**REQUIRED ACTION**
After reading each line of the entries, give the number of lines that contain "Theorem" and nothing else.

━━ INPUT ━━

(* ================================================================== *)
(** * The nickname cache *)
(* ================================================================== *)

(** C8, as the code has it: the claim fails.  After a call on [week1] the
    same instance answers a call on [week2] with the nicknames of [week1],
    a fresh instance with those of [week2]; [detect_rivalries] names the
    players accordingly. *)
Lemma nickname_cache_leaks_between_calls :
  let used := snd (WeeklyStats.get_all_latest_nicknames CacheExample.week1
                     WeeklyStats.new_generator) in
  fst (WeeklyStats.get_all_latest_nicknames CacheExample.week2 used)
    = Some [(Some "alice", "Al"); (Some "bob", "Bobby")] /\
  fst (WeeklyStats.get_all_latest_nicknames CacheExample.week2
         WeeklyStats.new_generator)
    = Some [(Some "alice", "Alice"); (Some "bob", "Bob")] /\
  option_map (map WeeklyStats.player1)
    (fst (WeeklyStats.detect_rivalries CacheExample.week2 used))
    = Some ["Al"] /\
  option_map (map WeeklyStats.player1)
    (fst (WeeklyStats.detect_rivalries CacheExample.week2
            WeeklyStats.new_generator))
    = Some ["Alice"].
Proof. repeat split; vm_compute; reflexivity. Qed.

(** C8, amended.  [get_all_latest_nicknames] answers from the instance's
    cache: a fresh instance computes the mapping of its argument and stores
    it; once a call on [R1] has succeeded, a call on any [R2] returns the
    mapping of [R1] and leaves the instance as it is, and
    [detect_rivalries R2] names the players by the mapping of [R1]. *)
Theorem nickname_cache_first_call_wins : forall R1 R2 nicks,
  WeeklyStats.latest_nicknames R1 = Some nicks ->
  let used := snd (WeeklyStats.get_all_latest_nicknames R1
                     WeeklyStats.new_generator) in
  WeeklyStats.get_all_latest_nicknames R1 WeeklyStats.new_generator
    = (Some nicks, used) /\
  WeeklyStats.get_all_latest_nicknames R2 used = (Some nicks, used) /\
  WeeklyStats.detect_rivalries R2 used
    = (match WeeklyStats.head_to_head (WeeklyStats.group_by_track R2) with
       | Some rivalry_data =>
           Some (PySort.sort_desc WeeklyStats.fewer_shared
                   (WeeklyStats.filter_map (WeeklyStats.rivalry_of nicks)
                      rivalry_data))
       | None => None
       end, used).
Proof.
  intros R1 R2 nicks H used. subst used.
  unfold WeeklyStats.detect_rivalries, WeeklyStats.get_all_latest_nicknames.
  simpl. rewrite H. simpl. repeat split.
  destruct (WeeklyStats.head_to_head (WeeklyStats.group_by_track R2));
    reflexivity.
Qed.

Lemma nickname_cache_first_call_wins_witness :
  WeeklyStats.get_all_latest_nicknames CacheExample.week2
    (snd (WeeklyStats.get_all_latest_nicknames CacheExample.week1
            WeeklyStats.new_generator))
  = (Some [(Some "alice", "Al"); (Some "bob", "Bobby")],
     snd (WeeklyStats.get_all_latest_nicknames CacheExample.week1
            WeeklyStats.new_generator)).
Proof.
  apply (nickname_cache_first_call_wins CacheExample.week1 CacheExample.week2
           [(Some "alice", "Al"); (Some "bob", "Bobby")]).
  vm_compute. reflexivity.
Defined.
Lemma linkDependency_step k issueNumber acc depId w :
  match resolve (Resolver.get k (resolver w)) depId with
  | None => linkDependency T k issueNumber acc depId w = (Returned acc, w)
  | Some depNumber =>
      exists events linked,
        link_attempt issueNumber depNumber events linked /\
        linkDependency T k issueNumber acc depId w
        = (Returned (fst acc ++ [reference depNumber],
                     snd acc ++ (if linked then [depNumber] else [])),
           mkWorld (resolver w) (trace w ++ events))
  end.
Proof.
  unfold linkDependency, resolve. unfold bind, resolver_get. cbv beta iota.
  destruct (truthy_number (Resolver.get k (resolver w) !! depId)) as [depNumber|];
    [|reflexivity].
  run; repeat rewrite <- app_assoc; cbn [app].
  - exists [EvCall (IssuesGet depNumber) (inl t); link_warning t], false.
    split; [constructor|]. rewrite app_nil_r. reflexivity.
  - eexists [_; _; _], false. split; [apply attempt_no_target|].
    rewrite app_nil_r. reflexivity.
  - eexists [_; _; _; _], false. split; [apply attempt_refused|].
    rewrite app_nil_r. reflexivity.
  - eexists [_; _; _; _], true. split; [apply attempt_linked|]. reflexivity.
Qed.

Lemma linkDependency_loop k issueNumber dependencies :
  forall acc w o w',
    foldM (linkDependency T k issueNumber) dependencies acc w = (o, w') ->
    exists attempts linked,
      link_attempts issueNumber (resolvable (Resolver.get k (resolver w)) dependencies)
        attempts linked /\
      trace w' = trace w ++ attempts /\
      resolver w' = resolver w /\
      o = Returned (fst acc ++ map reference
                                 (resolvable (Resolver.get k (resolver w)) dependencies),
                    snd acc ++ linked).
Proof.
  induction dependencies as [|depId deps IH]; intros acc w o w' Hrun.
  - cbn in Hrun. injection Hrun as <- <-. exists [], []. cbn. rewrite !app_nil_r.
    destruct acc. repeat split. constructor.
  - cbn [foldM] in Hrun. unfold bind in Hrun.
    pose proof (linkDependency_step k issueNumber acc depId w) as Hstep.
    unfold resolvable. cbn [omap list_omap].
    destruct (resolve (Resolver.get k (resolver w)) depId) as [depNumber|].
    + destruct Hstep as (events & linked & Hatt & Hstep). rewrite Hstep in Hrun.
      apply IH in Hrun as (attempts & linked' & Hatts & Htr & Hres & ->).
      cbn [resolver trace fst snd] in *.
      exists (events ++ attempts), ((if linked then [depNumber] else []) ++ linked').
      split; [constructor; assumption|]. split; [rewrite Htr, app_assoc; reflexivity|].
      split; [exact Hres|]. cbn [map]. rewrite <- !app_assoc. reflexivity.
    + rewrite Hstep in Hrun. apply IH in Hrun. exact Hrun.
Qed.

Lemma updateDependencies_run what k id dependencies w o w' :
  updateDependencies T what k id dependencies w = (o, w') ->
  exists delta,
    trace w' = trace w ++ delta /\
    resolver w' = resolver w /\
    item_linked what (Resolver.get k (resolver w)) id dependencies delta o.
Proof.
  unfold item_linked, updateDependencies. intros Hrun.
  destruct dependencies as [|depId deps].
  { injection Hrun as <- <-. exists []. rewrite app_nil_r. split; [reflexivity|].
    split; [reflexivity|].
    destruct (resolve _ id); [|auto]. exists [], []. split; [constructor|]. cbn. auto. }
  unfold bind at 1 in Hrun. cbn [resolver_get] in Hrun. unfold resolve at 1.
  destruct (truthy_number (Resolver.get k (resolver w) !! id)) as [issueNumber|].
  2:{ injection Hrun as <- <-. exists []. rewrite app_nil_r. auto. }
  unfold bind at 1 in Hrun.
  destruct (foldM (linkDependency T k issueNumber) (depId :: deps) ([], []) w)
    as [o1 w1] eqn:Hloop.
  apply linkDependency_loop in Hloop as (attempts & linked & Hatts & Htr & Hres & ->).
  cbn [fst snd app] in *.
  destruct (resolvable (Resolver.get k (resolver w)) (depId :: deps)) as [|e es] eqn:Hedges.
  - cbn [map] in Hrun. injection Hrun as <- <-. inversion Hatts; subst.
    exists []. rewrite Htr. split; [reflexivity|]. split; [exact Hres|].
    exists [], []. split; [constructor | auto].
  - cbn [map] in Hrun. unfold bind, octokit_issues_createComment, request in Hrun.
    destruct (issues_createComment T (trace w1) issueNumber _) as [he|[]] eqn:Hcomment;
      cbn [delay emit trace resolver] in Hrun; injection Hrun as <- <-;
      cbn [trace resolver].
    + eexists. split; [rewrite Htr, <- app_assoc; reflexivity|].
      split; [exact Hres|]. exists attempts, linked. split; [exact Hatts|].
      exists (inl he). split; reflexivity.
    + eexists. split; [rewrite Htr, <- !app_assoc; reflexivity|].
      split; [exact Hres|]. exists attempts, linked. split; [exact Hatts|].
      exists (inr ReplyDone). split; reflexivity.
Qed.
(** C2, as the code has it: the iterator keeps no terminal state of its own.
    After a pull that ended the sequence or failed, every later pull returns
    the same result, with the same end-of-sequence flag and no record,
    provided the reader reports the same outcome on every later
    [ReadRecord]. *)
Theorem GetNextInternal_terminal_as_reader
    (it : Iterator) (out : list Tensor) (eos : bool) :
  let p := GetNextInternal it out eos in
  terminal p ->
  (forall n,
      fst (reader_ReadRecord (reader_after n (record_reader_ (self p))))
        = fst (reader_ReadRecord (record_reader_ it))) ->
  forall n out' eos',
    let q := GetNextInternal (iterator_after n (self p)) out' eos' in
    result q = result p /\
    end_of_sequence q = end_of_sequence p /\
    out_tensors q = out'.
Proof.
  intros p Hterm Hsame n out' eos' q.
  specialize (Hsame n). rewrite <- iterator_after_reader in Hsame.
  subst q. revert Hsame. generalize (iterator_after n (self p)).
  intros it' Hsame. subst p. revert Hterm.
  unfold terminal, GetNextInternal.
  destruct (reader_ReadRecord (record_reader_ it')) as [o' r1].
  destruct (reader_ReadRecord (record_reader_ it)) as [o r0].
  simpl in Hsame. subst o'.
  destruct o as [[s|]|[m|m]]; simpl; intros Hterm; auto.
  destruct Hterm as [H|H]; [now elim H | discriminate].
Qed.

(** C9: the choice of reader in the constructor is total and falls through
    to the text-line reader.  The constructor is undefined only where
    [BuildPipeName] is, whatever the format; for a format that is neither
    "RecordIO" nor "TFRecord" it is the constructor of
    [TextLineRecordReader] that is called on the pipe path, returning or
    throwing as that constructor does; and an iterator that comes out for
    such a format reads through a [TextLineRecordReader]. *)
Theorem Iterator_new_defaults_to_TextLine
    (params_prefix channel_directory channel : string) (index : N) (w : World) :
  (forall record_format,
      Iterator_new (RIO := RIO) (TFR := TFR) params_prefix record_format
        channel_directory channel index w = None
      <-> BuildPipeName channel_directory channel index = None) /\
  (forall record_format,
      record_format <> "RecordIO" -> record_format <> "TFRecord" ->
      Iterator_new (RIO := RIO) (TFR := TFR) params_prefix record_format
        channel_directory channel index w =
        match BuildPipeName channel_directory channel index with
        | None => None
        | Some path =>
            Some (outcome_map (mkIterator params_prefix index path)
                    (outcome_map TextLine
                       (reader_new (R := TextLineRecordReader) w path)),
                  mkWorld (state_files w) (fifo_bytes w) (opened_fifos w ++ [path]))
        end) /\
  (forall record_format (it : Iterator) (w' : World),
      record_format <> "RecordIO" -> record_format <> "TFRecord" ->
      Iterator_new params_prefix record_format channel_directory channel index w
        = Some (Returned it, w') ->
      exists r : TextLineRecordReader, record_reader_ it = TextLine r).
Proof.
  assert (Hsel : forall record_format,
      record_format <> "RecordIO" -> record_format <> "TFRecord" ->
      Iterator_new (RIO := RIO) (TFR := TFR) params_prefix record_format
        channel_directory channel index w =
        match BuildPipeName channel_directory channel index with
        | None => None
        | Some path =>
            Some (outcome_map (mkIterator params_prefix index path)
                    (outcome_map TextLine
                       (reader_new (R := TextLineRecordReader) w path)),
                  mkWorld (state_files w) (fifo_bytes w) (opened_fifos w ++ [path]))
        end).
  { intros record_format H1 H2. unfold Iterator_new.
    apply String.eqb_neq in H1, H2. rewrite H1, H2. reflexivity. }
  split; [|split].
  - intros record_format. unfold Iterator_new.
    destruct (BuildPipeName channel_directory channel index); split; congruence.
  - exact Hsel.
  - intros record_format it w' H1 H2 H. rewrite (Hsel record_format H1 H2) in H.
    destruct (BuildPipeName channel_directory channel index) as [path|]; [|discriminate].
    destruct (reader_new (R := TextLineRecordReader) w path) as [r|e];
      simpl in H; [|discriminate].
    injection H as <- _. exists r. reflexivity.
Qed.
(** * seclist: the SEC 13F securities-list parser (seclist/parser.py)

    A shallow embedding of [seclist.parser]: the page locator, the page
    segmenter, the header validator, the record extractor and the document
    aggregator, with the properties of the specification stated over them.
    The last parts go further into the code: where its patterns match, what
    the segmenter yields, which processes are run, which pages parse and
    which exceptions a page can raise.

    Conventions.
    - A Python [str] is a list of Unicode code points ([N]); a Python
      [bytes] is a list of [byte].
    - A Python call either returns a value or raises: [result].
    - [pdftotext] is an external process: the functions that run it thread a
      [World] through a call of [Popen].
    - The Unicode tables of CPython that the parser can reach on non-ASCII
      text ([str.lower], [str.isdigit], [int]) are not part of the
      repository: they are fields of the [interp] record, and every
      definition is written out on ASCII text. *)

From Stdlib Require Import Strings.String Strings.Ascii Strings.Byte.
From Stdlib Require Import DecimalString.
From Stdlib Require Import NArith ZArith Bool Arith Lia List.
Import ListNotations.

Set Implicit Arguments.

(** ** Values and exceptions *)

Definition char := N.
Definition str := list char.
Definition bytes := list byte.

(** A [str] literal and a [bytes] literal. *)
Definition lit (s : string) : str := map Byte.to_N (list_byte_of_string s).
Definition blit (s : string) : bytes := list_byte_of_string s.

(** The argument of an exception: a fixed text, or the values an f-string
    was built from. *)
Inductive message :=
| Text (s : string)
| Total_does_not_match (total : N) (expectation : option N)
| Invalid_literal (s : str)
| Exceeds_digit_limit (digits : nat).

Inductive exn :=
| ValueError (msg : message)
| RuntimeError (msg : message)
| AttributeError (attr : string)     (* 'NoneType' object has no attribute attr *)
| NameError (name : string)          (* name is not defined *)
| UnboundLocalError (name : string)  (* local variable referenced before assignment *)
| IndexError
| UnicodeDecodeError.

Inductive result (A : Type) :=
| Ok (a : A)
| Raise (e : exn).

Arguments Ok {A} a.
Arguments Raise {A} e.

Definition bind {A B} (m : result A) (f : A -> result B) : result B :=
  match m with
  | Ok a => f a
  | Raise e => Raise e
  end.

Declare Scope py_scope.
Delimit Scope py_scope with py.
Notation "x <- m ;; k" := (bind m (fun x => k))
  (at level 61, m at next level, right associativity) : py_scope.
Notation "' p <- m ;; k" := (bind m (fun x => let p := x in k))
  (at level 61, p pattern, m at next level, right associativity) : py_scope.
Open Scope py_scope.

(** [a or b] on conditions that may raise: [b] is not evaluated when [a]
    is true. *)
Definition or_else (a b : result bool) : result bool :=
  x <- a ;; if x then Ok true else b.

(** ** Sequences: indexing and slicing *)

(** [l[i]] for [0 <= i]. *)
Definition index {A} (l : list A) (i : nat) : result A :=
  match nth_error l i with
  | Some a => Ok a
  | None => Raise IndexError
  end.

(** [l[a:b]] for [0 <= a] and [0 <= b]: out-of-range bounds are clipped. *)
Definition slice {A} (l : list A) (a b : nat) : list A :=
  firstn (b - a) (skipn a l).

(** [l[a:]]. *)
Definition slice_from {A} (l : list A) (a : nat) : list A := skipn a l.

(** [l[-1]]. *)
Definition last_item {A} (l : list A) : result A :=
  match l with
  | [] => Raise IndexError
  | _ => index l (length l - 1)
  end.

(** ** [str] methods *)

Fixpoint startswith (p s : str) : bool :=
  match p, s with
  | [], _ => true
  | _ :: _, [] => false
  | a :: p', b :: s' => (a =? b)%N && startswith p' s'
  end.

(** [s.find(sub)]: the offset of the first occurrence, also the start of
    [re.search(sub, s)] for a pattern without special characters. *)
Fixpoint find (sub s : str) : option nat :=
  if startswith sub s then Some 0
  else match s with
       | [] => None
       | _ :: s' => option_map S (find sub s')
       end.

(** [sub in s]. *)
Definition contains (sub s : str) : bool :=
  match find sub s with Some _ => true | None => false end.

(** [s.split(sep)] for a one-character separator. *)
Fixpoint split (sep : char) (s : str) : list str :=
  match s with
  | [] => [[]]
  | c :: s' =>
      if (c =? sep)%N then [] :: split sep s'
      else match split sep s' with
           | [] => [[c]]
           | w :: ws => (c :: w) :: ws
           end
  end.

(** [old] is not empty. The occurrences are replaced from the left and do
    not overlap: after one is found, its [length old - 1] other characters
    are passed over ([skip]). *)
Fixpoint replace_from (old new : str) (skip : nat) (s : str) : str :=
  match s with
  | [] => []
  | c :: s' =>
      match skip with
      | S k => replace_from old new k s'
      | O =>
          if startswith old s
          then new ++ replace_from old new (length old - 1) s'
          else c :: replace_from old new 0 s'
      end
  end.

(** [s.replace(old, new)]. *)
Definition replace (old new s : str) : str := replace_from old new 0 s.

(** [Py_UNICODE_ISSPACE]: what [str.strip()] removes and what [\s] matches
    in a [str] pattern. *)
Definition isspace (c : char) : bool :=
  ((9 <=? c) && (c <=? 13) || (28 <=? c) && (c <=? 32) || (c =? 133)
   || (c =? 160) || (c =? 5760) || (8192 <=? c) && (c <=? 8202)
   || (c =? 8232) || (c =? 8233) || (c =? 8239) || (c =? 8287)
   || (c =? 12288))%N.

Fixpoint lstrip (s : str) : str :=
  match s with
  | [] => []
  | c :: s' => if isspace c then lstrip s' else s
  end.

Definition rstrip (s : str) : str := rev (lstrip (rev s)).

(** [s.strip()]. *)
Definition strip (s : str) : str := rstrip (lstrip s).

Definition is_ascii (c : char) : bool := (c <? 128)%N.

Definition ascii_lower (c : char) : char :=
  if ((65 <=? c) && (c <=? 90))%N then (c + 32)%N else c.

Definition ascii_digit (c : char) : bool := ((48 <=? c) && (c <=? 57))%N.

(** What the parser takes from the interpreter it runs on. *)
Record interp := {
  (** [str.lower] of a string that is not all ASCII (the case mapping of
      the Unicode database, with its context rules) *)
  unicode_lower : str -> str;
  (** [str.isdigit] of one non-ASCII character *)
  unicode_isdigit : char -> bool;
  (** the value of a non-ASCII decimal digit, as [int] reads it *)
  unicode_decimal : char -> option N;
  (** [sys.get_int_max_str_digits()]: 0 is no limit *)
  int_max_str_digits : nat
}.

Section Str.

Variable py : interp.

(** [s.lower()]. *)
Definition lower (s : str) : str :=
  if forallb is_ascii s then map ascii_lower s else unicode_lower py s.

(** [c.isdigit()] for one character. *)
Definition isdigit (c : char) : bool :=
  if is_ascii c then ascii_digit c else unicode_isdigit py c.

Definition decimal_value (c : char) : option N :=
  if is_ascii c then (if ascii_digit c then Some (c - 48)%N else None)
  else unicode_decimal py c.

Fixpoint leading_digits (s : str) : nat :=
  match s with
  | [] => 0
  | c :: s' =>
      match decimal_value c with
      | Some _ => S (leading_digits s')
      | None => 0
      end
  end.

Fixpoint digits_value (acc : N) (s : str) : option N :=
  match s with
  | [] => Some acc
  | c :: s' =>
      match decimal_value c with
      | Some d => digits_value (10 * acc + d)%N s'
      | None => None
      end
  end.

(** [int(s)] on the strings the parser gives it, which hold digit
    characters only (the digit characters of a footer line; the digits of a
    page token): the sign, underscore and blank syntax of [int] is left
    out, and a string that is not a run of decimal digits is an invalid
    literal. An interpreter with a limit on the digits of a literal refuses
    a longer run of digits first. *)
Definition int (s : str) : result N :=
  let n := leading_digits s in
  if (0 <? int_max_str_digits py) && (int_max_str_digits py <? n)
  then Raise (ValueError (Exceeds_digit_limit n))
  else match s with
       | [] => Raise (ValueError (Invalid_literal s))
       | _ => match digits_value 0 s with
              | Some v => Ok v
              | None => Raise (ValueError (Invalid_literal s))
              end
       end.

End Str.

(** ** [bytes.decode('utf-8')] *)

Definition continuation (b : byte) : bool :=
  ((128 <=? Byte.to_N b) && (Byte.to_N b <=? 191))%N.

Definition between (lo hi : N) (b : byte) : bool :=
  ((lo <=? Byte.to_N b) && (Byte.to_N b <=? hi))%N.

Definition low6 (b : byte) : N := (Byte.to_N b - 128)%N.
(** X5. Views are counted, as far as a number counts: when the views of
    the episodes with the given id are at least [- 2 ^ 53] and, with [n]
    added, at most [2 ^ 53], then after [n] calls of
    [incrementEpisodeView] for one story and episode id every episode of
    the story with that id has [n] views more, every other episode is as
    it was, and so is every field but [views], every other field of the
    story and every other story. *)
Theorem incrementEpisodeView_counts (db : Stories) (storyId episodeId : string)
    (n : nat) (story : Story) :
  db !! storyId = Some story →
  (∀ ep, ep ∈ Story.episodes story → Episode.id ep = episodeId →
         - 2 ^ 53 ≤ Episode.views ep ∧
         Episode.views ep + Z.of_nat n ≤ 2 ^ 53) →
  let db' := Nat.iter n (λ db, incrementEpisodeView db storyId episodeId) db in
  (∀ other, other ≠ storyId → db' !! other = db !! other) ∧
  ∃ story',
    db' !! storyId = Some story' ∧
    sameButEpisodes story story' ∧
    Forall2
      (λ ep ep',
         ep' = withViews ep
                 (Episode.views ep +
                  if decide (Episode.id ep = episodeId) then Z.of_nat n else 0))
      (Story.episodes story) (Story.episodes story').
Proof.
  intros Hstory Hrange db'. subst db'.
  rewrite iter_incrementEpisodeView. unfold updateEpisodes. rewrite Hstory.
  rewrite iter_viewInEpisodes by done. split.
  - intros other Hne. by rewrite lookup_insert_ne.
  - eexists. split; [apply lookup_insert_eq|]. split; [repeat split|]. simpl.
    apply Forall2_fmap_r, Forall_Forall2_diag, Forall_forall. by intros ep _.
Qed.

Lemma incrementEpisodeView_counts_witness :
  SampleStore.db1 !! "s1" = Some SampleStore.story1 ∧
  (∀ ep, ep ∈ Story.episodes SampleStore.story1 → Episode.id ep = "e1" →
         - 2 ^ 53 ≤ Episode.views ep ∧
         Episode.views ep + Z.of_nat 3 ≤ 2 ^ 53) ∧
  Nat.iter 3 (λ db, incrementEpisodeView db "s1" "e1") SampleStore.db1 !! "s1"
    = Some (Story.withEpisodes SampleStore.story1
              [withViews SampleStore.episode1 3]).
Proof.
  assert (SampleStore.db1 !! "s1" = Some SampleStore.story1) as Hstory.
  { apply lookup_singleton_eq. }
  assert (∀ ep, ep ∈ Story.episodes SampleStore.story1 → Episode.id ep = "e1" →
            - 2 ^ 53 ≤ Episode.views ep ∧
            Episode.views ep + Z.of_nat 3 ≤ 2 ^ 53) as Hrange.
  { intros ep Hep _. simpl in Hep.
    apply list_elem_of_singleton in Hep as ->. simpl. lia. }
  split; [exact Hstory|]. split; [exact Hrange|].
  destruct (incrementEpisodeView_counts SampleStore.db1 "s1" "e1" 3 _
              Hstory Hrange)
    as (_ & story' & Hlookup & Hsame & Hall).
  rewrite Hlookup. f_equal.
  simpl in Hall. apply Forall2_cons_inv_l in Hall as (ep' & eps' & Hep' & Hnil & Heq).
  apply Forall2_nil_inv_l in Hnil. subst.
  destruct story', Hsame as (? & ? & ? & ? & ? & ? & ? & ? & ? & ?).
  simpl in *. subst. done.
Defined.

━━━

**ANSWER BELOW**
4